▼

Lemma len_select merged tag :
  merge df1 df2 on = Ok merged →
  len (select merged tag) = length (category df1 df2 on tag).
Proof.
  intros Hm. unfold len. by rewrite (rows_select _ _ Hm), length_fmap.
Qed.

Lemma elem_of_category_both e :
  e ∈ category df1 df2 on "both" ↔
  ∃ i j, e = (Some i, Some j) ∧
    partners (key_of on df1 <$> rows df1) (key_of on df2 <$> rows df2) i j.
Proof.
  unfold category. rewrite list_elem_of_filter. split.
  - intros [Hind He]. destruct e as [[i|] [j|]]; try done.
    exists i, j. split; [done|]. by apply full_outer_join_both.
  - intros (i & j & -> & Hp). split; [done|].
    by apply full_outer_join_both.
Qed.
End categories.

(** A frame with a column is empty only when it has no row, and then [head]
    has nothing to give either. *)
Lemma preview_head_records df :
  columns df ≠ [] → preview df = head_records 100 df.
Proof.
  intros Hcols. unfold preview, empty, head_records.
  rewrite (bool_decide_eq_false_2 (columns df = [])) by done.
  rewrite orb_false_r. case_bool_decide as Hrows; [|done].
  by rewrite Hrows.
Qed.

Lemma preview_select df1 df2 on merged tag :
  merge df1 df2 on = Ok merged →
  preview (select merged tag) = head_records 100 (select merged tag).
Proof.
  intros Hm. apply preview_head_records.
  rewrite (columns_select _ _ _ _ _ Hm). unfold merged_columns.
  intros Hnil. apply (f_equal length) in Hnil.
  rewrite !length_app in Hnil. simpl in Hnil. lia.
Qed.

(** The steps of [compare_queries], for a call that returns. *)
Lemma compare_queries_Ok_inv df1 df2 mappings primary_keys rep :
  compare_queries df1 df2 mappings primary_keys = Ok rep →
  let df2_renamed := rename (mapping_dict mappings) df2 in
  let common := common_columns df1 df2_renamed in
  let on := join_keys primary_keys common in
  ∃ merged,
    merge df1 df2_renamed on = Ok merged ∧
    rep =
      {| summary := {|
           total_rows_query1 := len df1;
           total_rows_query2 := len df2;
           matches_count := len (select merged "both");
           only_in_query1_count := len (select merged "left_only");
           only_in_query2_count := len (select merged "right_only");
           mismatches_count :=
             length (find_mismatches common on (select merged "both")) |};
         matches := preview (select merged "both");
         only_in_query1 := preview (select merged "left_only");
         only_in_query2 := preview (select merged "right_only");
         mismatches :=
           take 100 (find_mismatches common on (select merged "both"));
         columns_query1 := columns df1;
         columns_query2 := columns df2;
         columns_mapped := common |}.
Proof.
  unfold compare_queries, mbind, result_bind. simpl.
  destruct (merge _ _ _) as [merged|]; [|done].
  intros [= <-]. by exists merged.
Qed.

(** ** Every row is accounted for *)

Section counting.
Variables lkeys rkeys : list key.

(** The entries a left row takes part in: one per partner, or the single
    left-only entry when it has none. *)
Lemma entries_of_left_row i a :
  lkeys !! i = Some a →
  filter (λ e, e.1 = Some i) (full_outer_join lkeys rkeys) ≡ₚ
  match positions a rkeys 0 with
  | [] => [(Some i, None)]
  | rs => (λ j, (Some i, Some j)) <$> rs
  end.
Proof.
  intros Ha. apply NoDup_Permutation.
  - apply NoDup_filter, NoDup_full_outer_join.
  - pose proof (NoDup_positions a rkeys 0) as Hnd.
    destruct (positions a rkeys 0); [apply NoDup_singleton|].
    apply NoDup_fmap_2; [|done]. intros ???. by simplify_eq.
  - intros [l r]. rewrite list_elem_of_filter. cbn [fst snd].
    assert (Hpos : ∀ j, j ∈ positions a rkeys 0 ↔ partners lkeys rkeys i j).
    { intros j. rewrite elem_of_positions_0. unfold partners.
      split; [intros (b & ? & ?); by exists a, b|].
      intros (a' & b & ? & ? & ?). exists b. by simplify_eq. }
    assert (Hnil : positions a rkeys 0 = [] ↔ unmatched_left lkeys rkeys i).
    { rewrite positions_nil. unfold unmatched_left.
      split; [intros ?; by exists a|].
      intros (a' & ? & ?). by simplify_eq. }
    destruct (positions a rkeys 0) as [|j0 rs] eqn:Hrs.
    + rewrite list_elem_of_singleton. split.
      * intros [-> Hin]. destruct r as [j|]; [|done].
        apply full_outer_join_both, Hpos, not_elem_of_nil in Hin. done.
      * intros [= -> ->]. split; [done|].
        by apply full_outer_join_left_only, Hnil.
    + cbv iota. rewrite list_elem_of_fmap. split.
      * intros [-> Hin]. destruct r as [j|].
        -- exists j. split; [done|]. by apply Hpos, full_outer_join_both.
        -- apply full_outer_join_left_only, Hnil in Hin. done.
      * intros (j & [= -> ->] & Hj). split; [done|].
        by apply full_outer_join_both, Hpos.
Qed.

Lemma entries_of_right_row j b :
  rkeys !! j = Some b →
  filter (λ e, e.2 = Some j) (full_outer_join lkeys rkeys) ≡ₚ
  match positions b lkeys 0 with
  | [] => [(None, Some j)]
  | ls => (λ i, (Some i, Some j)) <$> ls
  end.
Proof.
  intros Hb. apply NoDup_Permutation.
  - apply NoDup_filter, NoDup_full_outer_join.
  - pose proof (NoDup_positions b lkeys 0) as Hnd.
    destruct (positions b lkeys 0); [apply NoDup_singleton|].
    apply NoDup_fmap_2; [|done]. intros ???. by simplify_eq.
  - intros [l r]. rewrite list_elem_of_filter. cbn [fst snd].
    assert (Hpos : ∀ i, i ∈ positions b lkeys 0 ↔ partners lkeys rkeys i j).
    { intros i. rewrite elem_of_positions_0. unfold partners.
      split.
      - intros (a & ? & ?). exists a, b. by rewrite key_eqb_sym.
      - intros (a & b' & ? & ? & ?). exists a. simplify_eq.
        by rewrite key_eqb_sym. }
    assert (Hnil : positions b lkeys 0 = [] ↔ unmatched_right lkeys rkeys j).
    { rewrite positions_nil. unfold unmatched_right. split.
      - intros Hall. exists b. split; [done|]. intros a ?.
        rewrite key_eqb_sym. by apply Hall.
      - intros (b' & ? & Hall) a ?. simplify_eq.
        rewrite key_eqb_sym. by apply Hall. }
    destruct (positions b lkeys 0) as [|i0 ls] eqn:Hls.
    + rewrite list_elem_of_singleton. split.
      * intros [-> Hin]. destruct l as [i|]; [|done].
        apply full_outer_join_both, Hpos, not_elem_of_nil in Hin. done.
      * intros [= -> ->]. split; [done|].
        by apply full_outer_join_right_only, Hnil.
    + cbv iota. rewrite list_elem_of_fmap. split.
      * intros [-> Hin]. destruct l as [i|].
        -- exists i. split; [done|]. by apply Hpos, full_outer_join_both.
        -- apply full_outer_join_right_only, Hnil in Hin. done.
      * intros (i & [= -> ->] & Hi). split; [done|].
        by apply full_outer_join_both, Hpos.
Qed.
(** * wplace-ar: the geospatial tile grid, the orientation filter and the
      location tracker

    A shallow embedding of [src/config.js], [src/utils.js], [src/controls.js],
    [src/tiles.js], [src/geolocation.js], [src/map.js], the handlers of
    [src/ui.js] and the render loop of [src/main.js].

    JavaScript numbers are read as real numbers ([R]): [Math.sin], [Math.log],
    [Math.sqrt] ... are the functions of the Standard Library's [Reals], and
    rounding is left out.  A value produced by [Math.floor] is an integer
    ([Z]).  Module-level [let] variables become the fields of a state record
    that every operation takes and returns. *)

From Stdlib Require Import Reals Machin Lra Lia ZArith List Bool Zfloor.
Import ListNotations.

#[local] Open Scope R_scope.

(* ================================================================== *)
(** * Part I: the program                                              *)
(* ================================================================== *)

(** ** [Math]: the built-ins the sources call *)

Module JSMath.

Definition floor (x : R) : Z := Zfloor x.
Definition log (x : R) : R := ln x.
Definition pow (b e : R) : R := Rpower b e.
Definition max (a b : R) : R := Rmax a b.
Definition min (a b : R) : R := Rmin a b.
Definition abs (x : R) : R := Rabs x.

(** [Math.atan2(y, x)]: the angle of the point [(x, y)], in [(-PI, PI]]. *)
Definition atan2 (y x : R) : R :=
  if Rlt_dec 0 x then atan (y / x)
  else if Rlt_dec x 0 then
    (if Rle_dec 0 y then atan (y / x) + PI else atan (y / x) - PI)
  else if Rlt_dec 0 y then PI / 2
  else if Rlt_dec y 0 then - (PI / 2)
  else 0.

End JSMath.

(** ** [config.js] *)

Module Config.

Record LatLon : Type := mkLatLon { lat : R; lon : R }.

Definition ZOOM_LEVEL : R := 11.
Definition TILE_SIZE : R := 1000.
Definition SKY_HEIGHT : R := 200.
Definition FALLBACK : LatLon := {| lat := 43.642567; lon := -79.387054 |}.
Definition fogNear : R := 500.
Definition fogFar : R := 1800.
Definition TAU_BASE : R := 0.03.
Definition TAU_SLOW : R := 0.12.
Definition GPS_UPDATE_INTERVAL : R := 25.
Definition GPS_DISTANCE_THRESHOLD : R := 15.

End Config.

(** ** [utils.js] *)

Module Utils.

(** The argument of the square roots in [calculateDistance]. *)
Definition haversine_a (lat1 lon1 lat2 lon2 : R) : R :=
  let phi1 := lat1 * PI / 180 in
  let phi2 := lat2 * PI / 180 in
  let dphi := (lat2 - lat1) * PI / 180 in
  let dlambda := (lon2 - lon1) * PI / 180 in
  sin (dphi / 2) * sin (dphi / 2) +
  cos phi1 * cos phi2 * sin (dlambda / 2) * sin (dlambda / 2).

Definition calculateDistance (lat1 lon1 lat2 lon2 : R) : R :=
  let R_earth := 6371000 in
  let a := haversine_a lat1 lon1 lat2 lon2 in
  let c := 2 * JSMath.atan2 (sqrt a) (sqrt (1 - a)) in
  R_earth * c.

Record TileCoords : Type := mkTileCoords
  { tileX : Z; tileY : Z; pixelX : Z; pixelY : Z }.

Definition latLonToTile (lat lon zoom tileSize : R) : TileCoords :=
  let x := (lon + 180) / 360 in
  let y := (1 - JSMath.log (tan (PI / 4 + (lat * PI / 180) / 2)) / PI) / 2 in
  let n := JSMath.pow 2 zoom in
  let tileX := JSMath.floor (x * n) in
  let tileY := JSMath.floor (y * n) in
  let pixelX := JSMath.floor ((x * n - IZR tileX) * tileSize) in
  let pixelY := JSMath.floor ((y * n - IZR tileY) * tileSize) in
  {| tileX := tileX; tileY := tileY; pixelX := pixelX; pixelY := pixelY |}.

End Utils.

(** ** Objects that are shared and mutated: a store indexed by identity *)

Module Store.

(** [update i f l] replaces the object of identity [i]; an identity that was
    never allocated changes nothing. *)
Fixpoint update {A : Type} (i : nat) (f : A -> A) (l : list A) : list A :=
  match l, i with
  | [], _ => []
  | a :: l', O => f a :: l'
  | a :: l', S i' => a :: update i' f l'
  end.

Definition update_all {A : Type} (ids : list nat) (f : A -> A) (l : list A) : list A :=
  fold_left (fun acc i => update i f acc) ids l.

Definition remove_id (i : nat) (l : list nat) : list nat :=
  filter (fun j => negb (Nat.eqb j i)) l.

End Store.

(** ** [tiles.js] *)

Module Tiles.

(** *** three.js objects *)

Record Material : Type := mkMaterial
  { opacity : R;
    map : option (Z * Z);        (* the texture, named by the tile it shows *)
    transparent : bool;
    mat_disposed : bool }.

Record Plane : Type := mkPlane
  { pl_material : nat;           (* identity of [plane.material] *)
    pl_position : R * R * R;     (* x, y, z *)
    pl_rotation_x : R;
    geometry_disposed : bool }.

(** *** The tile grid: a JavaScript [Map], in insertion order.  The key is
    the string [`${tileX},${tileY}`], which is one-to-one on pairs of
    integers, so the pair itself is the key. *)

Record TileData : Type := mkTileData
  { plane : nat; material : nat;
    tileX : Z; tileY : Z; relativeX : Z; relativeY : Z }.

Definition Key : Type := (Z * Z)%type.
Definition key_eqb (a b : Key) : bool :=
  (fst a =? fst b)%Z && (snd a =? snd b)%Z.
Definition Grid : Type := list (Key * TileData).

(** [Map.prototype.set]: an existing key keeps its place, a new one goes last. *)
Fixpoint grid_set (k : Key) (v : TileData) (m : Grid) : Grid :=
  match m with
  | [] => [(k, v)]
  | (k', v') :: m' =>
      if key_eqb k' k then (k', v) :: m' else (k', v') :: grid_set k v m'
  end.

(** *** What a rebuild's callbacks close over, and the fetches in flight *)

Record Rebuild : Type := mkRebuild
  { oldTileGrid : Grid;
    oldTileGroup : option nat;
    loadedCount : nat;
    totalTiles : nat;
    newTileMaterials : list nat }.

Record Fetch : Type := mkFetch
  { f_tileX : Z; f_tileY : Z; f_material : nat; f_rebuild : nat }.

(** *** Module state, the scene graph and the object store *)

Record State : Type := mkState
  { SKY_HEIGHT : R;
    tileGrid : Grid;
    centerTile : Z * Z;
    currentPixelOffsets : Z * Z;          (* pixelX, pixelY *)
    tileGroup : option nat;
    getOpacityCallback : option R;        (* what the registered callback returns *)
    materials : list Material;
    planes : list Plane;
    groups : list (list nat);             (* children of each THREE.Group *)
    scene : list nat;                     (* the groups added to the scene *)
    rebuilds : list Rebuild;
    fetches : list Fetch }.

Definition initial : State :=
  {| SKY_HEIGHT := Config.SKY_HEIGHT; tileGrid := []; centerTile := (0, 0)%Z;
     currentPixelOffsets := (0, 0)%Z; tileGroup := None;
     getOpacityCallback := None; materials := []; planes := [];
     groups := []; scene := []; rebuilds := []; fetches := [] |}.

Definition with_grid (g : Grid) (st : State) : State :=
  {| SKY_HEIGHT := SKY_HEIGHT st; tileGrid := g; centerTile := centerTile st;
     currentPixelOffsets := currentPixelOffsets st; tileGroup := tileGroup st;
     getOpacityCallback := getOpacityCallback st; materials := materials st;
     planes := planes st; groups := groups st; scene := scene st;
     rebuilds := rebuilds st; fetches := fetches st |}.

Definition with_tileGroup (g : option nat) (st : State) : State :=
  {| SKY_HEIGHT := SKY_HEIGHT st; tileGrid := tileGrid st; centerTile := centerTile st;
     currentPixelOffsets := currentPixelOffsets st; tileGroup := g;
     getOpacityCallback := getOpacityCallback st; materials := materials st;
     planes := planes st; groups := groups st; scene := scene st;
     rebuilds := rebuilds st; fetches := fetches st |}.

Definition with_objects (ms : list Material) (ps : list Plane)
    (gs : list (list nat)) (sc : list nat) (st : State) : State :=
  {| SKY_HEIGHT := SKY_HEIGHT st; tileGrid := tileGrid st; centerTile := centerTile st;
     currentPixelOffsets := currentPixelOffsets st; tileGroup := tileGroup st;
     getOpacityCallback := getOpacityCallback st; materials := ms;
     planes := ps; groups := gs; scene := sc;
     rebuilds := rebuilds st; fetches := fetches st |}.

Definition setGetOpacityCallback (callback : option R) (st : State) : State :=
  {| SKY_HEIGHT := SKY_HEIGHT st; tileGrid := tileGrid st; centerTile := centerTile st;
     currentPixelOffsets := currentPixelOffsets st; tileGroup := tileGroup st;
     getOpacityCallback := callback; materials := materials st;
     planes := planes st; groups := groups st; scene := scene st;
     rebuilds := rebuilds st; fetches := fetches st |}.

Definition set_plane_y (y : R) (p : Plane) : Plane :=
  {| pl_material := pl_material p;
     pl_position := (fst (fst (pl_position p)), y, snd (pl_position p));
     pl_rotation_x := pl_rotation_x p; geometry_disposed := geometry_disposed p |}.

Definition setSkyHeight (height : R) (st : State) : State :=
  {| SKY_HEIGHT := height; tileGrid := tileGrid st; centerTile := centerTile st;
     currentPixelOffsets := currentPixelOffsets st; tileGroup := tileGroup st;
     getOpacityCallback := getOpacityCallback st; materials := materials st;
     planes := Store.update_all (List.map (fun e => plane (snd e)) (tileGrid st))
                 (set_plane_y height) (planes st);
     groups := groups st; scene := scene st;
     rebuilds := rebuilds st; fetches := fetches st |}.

▲

▸ WHAT IS EXPECTED
Give back, exactly as written, the stretch from the line with "(i : nat) (f" through the line with "mat_disposed : bool", and no other lines from the records above.

▸ RESULT OF THIS EXERCISE
Fixpoint update {A : Type} (i : nat) (f : A -> A) (l : list A) : list A :=
  match l, i with
  | [], _ => []
  | a :: l', O => f a :: l'
  | a :: l', S i' => a :: update i' f l'
  end.

Definition update_all {A : Type} (ids : list nat) (f : A -> A) (l : list A) : list A :=
  fold_left (fun acc i => update i f acc) ids l.

Definition remove_id (i : nat) (l : list nat) : list nat :=
  filter (fun j => negb (Nat.eqb j i)) l.

End Store.

(** ** [tiles.js] *)

Module Tiles.

(** *** three.js objects *)

Record Material : Type := mkMaterial
  { opacity : R;
    map : option (Z * Z);        (* the texture, named by the tile it shows *)
    transparent : bool;
    mat_disposed : bool }.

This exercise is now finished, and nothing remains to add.